John Stott said, “All true Christian preaching should be expository … The expositor opens what seems to be closed, makes plain what is confusing, unravels what is knotted, and unfolds what is tightly packed.”
It’s not just a matter of style or preference. When Scripture is relegated to a supporting role, we’ve missed the whole point of preaching. Paul said, “It pleased God by the foolishness of preaching to save them that believe” (1 Corinthians 1:21).
The New Living Translation puts it this way, “Since God in his wisdom saw to it that the world would never know him through human wisdom, he has used our foolish preaching to save those who believe.”
We need to get back to preaching the Word, in season and out of season.
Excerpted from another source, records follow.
(** * Fyyur: the route handlers of [app.py] over a relational store

    A shallow embedding of the controllers of [src/app.py]: the three tables
    (Venue, Artist, Show), the ORM session with its pending transaction, the
    SQL [ILIKE] filter built by the search routes, and every create, edit,
    delete, search and detail handler.  Handlers are written in a small
    state-and-exception monad so that they read like the Python they model. *)

From Stdlib Require Import List String Ascii Bool Arith ZArith Lia Permutation.
Import ListNotations.

Local Open Scope string_scope.
Local Open Scope list_scope.
Local Open Scope nat_scope.

(* ------------------------------------------------------------------------- *)
(** ** Text *)
(* ------------------------------------------------------------------------- *)

(** Python strings are modelled as [string]; matching works on their
    characters. *)
Definition chars (s : string) : list ascii := list_ascii_of_string s.

(** Case folding as the engine applies it for [ILIKE], on the ASCII letters. *)
Definition lower_char (c : ascii) : ascii :=
  let n := nat_of_ascii c in
  if Nat.leb 65 n && Nat.leb n 90 then ascii_of_nat (n + 32) else c.

Definition lower (s : list ascii) : list ascii := map lower_char s.

Definition percent : ascii := "%"%char.
Definition underscore : ascii := "_"%char.
Definition backslash : ascii := "\"%char.

(** The engine's escape character for [LIKE] when the statement carries no
    [ESCAPE] clause (the handlers never give one): none in standard SQL and
    SQLite, the backslash in PostgreSQL. *)
Inductive Dialect : Type :=
| StandardLike
| BackslashEscape.

Definition escape_char (d : Dialect) : option ascii :=
  match d with
  | StandardLike => None
  | BackslashEscape => Some backslash
  end.

Definition is_escape (d : Dialect) (c : ascii) : bool :=
  match escape_char d with
  | Some e => Ascii.eqb c e
  | None => false
  end.

(** SQL [LIKE]: [%] matches any run of characters, [_] any one character, an
    escape character makes the next pattern character literal, every other
    pattern character matches itself.  A pattern that ends in a lone escape
    character matches nothing. *)
Fixpoint like_match (d : Dialect) (p s : list ascii) {struct p} : bool :=
  match p with
  | [] => match s with [] => true | _ :: _ => false end
  | c :: p' =>
      if is_escape d c then
        match p' with
        | [] => false
        | c' :: p'' =>
            match s with
            | [] => false
            | x :: s' => Ascii.eqb x c' && like_match d p'' s'
            end
        end
      else if Ascii.eqb c percent then
        (fix any_run (t : list ascii) : bool :=
           like_match d p' t
           || match t with
              | [] => false
              | _ :: t' => any_run t'
              end) s
      else if Ascii.eqb c underscore then
        match s with
        | [] => false
        | _ :: s' => like_match d p' s'
        end
      else
        match s with
        | [] => false
        | x :: s' => Ascii.eqb x c && like_match d p' s'
        end
  end.

(** [column.ilike(pattern)]: [LIKE] after case folding of both sides. *)
Definition ilike (d : Dialect) (column pattern : string) : bool :=
  like_match d (lower (chars pattern)) (lower (chars column)).

(** The pattern of the three search routes, [f'%{q}%']. *)
Definition search_pattern (q : string) : string := ("%" ++ q ++ "%")%string.

(** Plain substring containment, the reading of "the name contains the
    term". *)
Fixpoint is_prefix (q s : list ascii) : bool :=
  match q, s with
  | [], _ => true
  | _ :: _, [] => false
  | c :: q', x :: s' => Ascii.eqb x c && is_prefix q' s'
  end.

Fixpoint is_infix (q s : list ascii) : bool :=
  is_prefix q s
  || match s with
     | [] => false
     | _ :: s' => is_infix q s'
     end.

(** Case-insensitive substring containment of the term [q] in [name]. *)
Definition contains_ci (q name : string) : bool :=
  is_infix (lower (chars q)) (lower (chars name)).

(* ------------------------------------------------------------------------- *)
(** ** Tables *)
(* ------------------------------------------------------------------------- *)

(** The mapped classes of [models.py] are imported by [app.py] but their
    declarations are not part of the sources at hand; the columns are the ones
    the handlers read and the data model lists.  Timestamps are integers on
    the time line of [datetime.now()]. *)
Module Venue.
Record t : Type := mk {
  id : nat;
  name : string;
  genres : list string;
  city : string;
  state : string;
  address : string;
  phone : string;
  website : string;
  facebook_link : string;
  seeking_talent : bool;
  seeking_description : string;
  image_link : string
}.
End Venue.

Module Artist.
Record t : Type := mk {
  id : nat;
  name : string;
  genres : list string;
  city : string;
  state : string;
  phone : string;
  website : string;
  facebook_link : string;
  seeking_venue : bool;
  seeking_description : string;
  image_link : string
}.
End Artist.

Module Show.
Record t : Type := mk {
  id : nat;
  venue_id : nat;
  artist_id : nat;
  start_time : Z
}.
End Show.

Record Database : Type := mkDatabase {
  venues : list Venue.t;
  artists : list Artist.t;
  shows : list Show.t
}.

(** What [db.Model] gives a mapped class: its primary key and its table. *)
Class Model (T : Type) : Type := {
  pk : T -> nat;
  with_pk : nat -> T -> T;
  table : Database -> list T;
  set_table : list T -> Database -> Database
}.

#[export] Instance VenueModel : Model Venue.t := {
  pk := Venue.id;
  with_pk := fun i v =>
    Venue.mk i (Venue.name v) (Venue.genres v) (Venue.city v) (Venue.state v)
      (Venue.address v) (Venue.phone v) (Venue.website v)
      (Venue.facebook_link v) (Venue.seeking_talent v)
      (Venue.seeking_description v) (Venue.image_link v);
  table := venues;
  set_table := fun l db => mkDatabase l (artists db) (shows db)
}.

#[export] Instance ArtistModel : Model Artist.t := {
  pk := Artist.id;
  with_pk := fun i a =>
    Artist.mk i (Artist.name a) (Artist.genres a) (Artist.city a)
      (Artist.state a) (Artist.phone a) (Artist.website a)
      (Artist.facebook_link a) (Artist.seeking_venue a)
      (Artist.seeking_description a) (Artist.image_link a);
  table := artists;
  set_table := fun l db => mkDatabase (venues db) l (shows db)
}.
We need to get back to reproving, rebuking and exhorting. We need to get back to giving people not just what they want to hear, but what they need to hear: the truth of God’s Word. The whole truth and nothing but the truth – “the whole counsel of God” before it’s too late.
These brilliant lines by Tom Graffagnino, supply the perfect summary ...
“When the Bride of Christ retreated,
Nihilism stormed the stage.
Now we’re sifting through the rubble
Of the spirit of the age.
When we dropped the Ten Commandments,
‘Well, Whatever’ took it’s place.
Now we’re work, work, working madly
To find substitutes for Grace.
Every therapeutic theory
Friend, is in the spotlight now.
Freud 'n' Marx and Master Darwin
Have come out to take a bow.
Welcome to the consequences
Of the post-postmodern herd
Where the Feel-Goods have stampeded
Over Truth...(God's Holy Word).
I confess the mess we stepped in
Shouldn't be a big surprise.
The result is just what happens
When the Gospel's compromised.” 2
1 Boice, James Montgomery. Whatever Happened to the Gospel of Grace?: Rediscovering the Doctrines That Shook the World. Crossway Books, 2009.
2 Tom Graffagnino, via Victor Knowles II.